- **TRY IT**
Count how many lines in this material contain "feqb". The answer is that number alone.
********************
(** ** Invocations *)
(** The rows of an invocation *)
Definition invocation_timers (id : string) (db : DB) : list (string * TimerRow) :=
  filter (fun kr : string * TimerRow => t_invocation_id kr.2 = id) (map_to_list (timers_of db)).
Definition same_keys (a b : list string) : bool :=
  forallb (fun k => existsb (String.eqb k) b) a && forallb (fun k => existsb (String.eqb k) a) b.
(** The arming and wake keys of the index *)
Definition timer_index_step (fp : string) (acc : list string * list string) (kx : string * IndexRow)
    : res (list string * list string) :=
  let! i := identity_from_value (loads (ix_payload kx.2)) in
  if existsb (String.eqb (operation i)) ["wait:arm:v1"; "wait:wake:v1"] then
    guard! String.eqb (workflow_fingerprint i) fp && String.eqb kx.1 (effect_key i)
      else timer_error "timer identity index is inconsistent" in
    Ok (if String.eqb (operation i) "wait:arm:v1" then (kx.1 :: acc.1, acc.2) else (acc.1, kx.1 :: acc.2))
  else Ok acc.
Definition verify_timer_row (fp : string) (db : DB) (acc : list string) (kr : string * TimerRow) : res (list string) :=
  let '(key, row) := kr in
  let! identity := item "identity" (loads (t_payload row)) in
  let! i := identity_from_value identity in
  guard! String.eqb key (effect_key i) else timer_error "timer row identity is inconsistent" in
  let! registration := get_timer i db in
  match registration with
  | None => Raise (timer_error "timer invocation evidence is inconsistent")
  | Some r =>
      guard! String.eqb (workflow_fingerprint (tr_identity r)) fp
        else timer_error "timer invocation evidence is inconsistent" in
      let! receipt := get (wake_identity i) db in
      if existsb (String.eqb (t_state row)) ["woken"; "consumed"] || is_some receipt then
        match receipt with
        | None => Raise (timer_error "timer wake and disposition differ")
        | Some x =>
            reject! String.eqb (t_state row) "pending" with timer_error "timer wake and disposition differ" in
            let! _ := _wake_value r x in
            Ok (effect_key (wake_identity i) :: acc)
        end
      else Ok acc
  end.
Definition verify_timers (id fp : string) (db : DB) : res unit :=
  let rows := invocation_timers id db in
  let! (arms, wakes) := ofold (timer_index_step fp) ([], []) (index_rows db id) in
  guard! same_keys arms rows.*1 else timer_error "timer row and arming identity index differ" in
  let! expected := ofold (verify_timer_row fp db) [] rows in
  guard! same_keys wakes expected else timer_error "timer wake identity index is inconsistent" in
  Ok tt.
(** [UPDATE ... SET state='cancelled' ... WHERE ... AND state IN ('pending','woken')] *)
Definition close_row (id fp : string) (row : TimerRow) : TimerRow :=
  if String.eqb (t_invocation_id row) id && String.eqb (t_fingerprint row) fp && live_state (t_state row)
  then dispose "cancelled" row else row.
Definition close_invocation (fault : bool) (id fp : string) (db : DB) : res unit * DB :=
  plain_transaction (fun db =>
    let! _ := verify_timers id fp db in
    reject! fault with database_error in
    Ok (tt, set_timers (close_row id fp <$> timers_of db) db)) db.

(** ** Dispatch *)
Definition registration_for_key (key : string) (db : DB) : res TimerRegistration :=
  match timers_of db !! key with
  | None => Raise (timer_error "timer dispatch registration is missing")
  | Some row =>
      let! i := ocatch (let! identity := item "identity" (loads (t_payload row)) in identity_from_value identity)
                  (fun e => Raise (if is_lookup_error e then timer_error "timer dispatch identity is inconsistent"
                                   else e)) in
      let! r := get_timer i db in
      match r with
      | Some r => guard! String.eqb (timer_key r) key else timer_error "timer dispatch identity is inconsistent" in Ok r
      | None => Raise (timer_error "timer dispatch identity is inconsistent")
      end
  end.
(** [state='woken' OR (state='pending' AND wake_at<=?)] and no live lease *)
Definition due (now : float) (row : TimerRow) : bool :=
  (String.eqb (t_state row) "woken" || (String.eqb (t_state row) "pending" && fleb (t_wake_at row) now))
  && match t_lease_until row with Some u => fleb u now | None => true end.
Definition claim_body (who : string) (now seconds : float) (key : string) (db : DB) : res (option TimerClaim * DB) :=
  let! r := registration_for_key key db in
  match timers_of db !! key with
  | Some row =>
      if due now row then
        let generation := t_generation row + 1 in
        let until := fadd now seconds in
        Ok (Some (Claim r who generation until),
            set_timers (<[key := set_claim (Some who) generation (Some until) row]> (timers_of db)) db)
      else Ok (None, db)
  | None => Ok (None, db)
  end.
Definition claim_due (who : string) (now seconds : float) (key : string) (db : DB) : res (option TimerClaim) * DB :=
  if negb (String.eqb who "") && (String.length who <=? 128)%nat && isfinite now && isfinite seconds && fltb fzero seconds
  then plain_transaction (claim_body who now seconds key) db
  else (Raise (timer_error "timer claim bounds are invalid"), db).
Definition verify_claim (c : TimerClaim) (now : float) (db : DB) : res unit :=
  let stale := timer_error "timer dispatch ownership is stale" in
  match timers_of db !! timer_key (tc_registration c) with
  | None => Raise stale
  | Some row =>
      guard! bool_decide (t_claim_owner row = Some (tc_owner c)) && (t_generation row =? tc_generation c)
             && match t_lease_until row with
                | Some u => feqb u (tc_lease_until c) && negb (fleb u now)
                | None => false
                end
             && live_state (t_state row) else stale in
      Ok tt
  end.
Definition release_claim (fault : bool) (c : TimerClaim) (db : DB) : res unit * DB :=
  plain_transaction (fun db =>
    reject! fault with database_error in
    let key := timer_key (tc_registration c) in
    Ok (tt, match timers_of db !! key with
            | Some row =>
                if bool_decide (t_claim_owner row = Some (tc_owner c)) && (t_generation row =? tc_generation c)
                then set_timers (<[key := set_claim None (t_generation row) None row]> (timers_of db)) db else db
            | None => db
            end)) db.
(** [ORDER BY ...,identity] *)
Definition before (column : TimerRow → float) (a b : string * TimerRow) : bool :=
  fltb (column a.2) (column b.2) || (feqb (column a.2) (column b.2) && String.ltb a.1 b.1).
Fixpoint insert_by (column : TimerRow → float) (x : string * TimerRow) (l : list (string * TimerRow))
    : list (string * TimerRow) :=
  match l with
  | [] => [x]
  | y :: l' => if before column x y then x :: l else y :: insert_by column x l'
  end.
Definition order_by (column : TimerRow → float) (l : list (string * TimerRow)) : list (string * TimerRow) :=
  foldr (insert_by column) [] l.
Definition due_keys (now : float) (limit : Z) (invocation : option string) (db : DB) : res (list string) :=
  guard! isfinite now && (1 <=? limit) && (limit <=? 1000) else timer_error "timer dispatch bounds are invalid" in
  Ok (take (Z.to_nat limit)
        (order_by t_wake_at (filter (fun kr : string * TimerRow =>
             due now kr.2 && match invocation with Some id => String.eqb (t_invocation_id kr.2) id | None => true end
             = true)
           (map_to_list (timers_of db)))).*1).
(** The registration that a row holds *)
Definition row_registration (missing : string) (row : TimerRow) (db : DB) : res TimerRegistration :=
  let! identity := item "identity" (loads (t_payload row)) in
  let! i := identity_from_value identity in
  let! r := get_timer i db in
  match r with Some r => Ok r | None => Raise (timer_error missing) end.
(** The rows of an invocation in some states *)
Definition rows_in (states : list string) (id fp : string) (db : DB) : list (string * TimerRow) :=
  filter (fun kr : string * TimerRow => t_invocation_id kr.2 = id ∧ t_fingerprint kr.2 = fp
            ∧ existsb (String.eqb (t_state kr.2)) states = true) (map_to_list (timers_of db)).
Definition pending_for_invocation (id fp : string) (db : DB) : res (list TimerRegistration) :=
  let! _ := verify_timers id fp db in
  omapM (fun kr : string * TimerRow => row_registration "pending timer is unavailable" kr.2 db)
    (order_by t_due_at (rows_in ["pending"] id fp db)).
Definition resumable_for_invocation (id fp : string) (db : DB) : res (list TimerRegistration) :=
  let! _ := verify_timers id fp db in
  omapM (fun kr : string * TimerRow => row_registration "resumable timer evidence is missing" kr.2 db)
    (order_by t_wake_at (rows_in ["pending"; "woken"] id fp db)).
(** The rows come in no particular order, under distinct keys. *)
Definition known_wakes (id fp : string) (db : DB) : res (gmap string TimerWake) :=
  let! _ := verify_timers id fp db in
  ofold (fun (acc : gmap string TimerWake) (kr : string * TimerRow) =>
      let! r := row_registration "timer wake registration is missing" kr.2 db in
      let! w := wake_for r db in
      Ok (match w with Some w => <[timer_key r := w]> acc | None => acc end))
    ∅ (filter (fun kr : string * TimerRow => t_invocation_id kr.2 = id ∧ t_fingerprint kr.2 = fp)
         (map_to_list (timers_of db))).
End Store.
********************
- **RESPONSE BELOW**
2